*** Supplied records Section Begins ***

(** * Summit Cards backend: the Pokemon TCG API proxy (server.js)

    A shallow embedding of [server.js]: the CORS origin callback, the
    forwarding helper [pokemonApiRequest] with its abort timer, the four
    [/api] route handlers and the [/health] endpoint.

    JavaScript strings are modelled as [string]; the only characters the
    code inspects are ASCII.  A plain JS object used as a map (the outbound
    header table) is a [gmap string string]. *)

From Stdlib Require Import ZArith Lia Ascii String.
From stdpp Require Import base strings gmap list pretty.

Local Open Scope Z_scope.

#[local] Set Warnings "-register-all".

(** ** The pieces of the JavaScript runtime the file relies on *)

Module JS.

(** An [Error] object, as far as the code observes it. *)
Record JsError := mkError { name : string; message : string }.

(** [new Error(msg)]. *)
Definition Error (msg : string) : JsError :=
  {| name := "Error"; message := msg |}.

(** Truthiness of a value that is [undefined] or a string. *)
Definition truthy (v : option string) : bool :=
  match v with
  | None => false
  | Some s => negb (String.eqb s "")
  end.

(** [a || b] where [a] is [undefined] or a string and [b] a string. *)
Definition or_else (a : option string) (b : string) : string :=
  match a with
  | Some s => if String.eqb s "" then b else s
  | None => b
  end.

(** [Array.prototype.includes] on an array of strings. *)
Fixpoint Array_includes (arr : list string) (x : string) : bool :=
  match arr with
  | [] => false
  | y :: rest => if String.eqb y x then true else Array_includes rest x
  end.

(** [String.prototype.indexOf]: first position of [needle], or -1. *)
Fixpoint indexOf_from (needle s : string) (i : Z) : Z :=
  if String.prefix needle s then i
  else match s with
       | EmptyString => -1
       | String _ rest => indexOf_from needle rest (i + 1)
       end.

Definition indexOf (s needle : string) : Z := indexOf_from needle s 0.

(** [String.prototype.includes]. *)
Definition String_includes (s needle : string) : bool :=
  negb (Z.eqb (indexOf s needle) (-1)).

Fixpoint drop_chars (n : nat) (s : string) : string :=
  match n, s with
  | O, _ => s
  | S _, EmptyString => EmptyString
  | S k, String _ rest => drop_chars k rest
  end.

(** [String.prototype.substring(start)]: a negative start counts as 0 and
    a start past the end yields the empty string. *)
Definition substring (s : string) (start : Z) : string :=
  drop_chars (Z.to_nat (Z.max 0 start)) s.

(** Number-to-string conversion of a non-negative integer: its decimal
    digits. *)
Definition Number_toString (n : N) : string := pretty n.

End JS.

Import JS.

(** ** Dates: [new Date().toISOString()]

    Time values are integers, milliseconds since the epoch; the day and
    year arithmetic is the one the language definition gives for [Date]. *)

Module DateTime.

Definition msPerDay : Z := 86400000.
Definition msPerHour : Z := 3600000.
Definition msPerMinute : Z := 60000.
Definition msPerSecond : Z := 1000.

(** The largest time value a [Date] can hold (and the smallest, negated). *)
Definition maxTime : Z := 8640000000000000.

Definition Day (t : Z) : Z := t / msPerDay.
Definition TimeWithinDay (t : Z) : Z := t mod msPerDay.

Definition DaysInYear (y : Z) : Z :=
  if negb (y mod 4 =? 0) then 365
  else if negb (y mod 100 =? 0) then 366
  else if negb (y mod 400 =? 0) then 365
  else 366.

Definition DayFromYear (y : Z) : Z :=
  365 * (y - 1970) + (y - 1969) / 4 - (y - 1901) / 100 + (y - 1601) / 400.

Definition TimeFromYear (y : Z) : Z := msPerDay * DayFromYear y.

(** The largest [y] with [TimeFromYear y <= t]: a first estimate from the
    mean length of the Gregorian year, corrected by at most one. *)
Definition YearFromTime (t : Z) : Z :=
  let d := Day t in
  let y := 1970 + (400 * d) / 146097 in
  if d <? DayFromYear y then y - 1
  else if DayFromYear (y + 1) <=? d then y + 1
  else y.

Definition DayWithinYear (t : Z) : Z := Day t - DayFromYear (YearFromTime t).

Definition InLeapYear (t : Z) : Z :=
  if DaysInYear (YearFromTime t) =? 366 then 1 else 0.

(** The month (0-11) and the day of the month (1-31) of the [d]-th day of
    a year, [leap] being 1 in a leap year and 0 otherwise. *)
Definition monthOfDay (d leap : Z) : Z :=
  if d <? 31 then 0
  else if d <? 59 + leap then 1
  else if d <? 90 + leap then 2
  else if d <? 120 + leap then 3
  else if d <? 151 + leap then 4
  else if d <? 181 + leap then 5
  else if d <? 212 + leap then 6
  else if d <? 243 + leap then 7
  else if d <? 273 + leap then 8
  else if d <? 304 + leap then 9
  else if d <? 334 + leap then 10
  else 11.

Definition dateOfDay (d leap : Z) : Z :=
  match monthOfDay d leap with
  | 0 => d + 1
  | 1 => d - 30
  | 2 => d - 58 - leap
  | 3 => d - 89 - leap
  | 4 => d - 119 - leap
  | 5 => d - 150 - leap
  | 6 => d - 180 - leap
  | 7 => d - 211 - leap
  | 8 => d - 242 - leap
  | 9 => d - 272 - leap
  | 10 => d - 303 - leap
  | _ => d - 333 - leap
  end.

Definition MonthFromTime (t : Z) : Z := monthOfDay (DayWithinYear t) (InLeapYear t).
Definition DateFromTime (t : Z) : Z := dateOfDay (DayWithinYear t) (InLeapYear t).

Definition HourFromTime (t : Z) : Z := (t / msPerHour) mod 24.
Definition MinFromTime (t : Z) : Z := (t / msPerMinute) mod 60.
Definition SecFromTime (t : Z) : Z := (t / msPerSecond) mod 60.
Definition msFromTime (t : Z) : Z := t mod msPerSecond.

(** Decimal digits, zero-padded to a fixed width. *)
Definition digit (n : Z) : ascii := ascii_of_nat (48 + Z.to_nat n).

Fixpoint padded (width : nat) (n : Z) : string :=
  match width with
  | O => ""
  | S w => String (digit (n / 10 ^ Z.of_nat w)) (padded w (n mod 10 ^ Z.of_nat w))
  end.

Definition yearString (y : Z) : string :=
  if (0 <=? y) && (y <=? 9999) then padded 4 y
  else (if y <? 0 then "-" else "+") +:+ padded 6 (Z.abs y).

*** Supplied records Section Ends ***

Please copy the line that contains "Definition digit (n" and each line after it through the end of the records, exactly, and no other lines.

[Exercise output]
Definition digit (n : Z) : ascii := ascii_of_nat (48 + Z.to_nat n).

Fixpoint padded (width : nat) (n : Z) : string :=
  match width with
  | O => ""
  | S w => String (digit (n / 10 ^ Z.of_nat w)) (padded w (n mod 10 ^ Z.of_nat w))
  end.

Definition yearString (y : Z) : string :=
  if (0 <=? y) && (y <=? 9999) then padded 4 y
  else (if y <? 0 then "-" else "+") +:+ padded 6 (Z.abs y).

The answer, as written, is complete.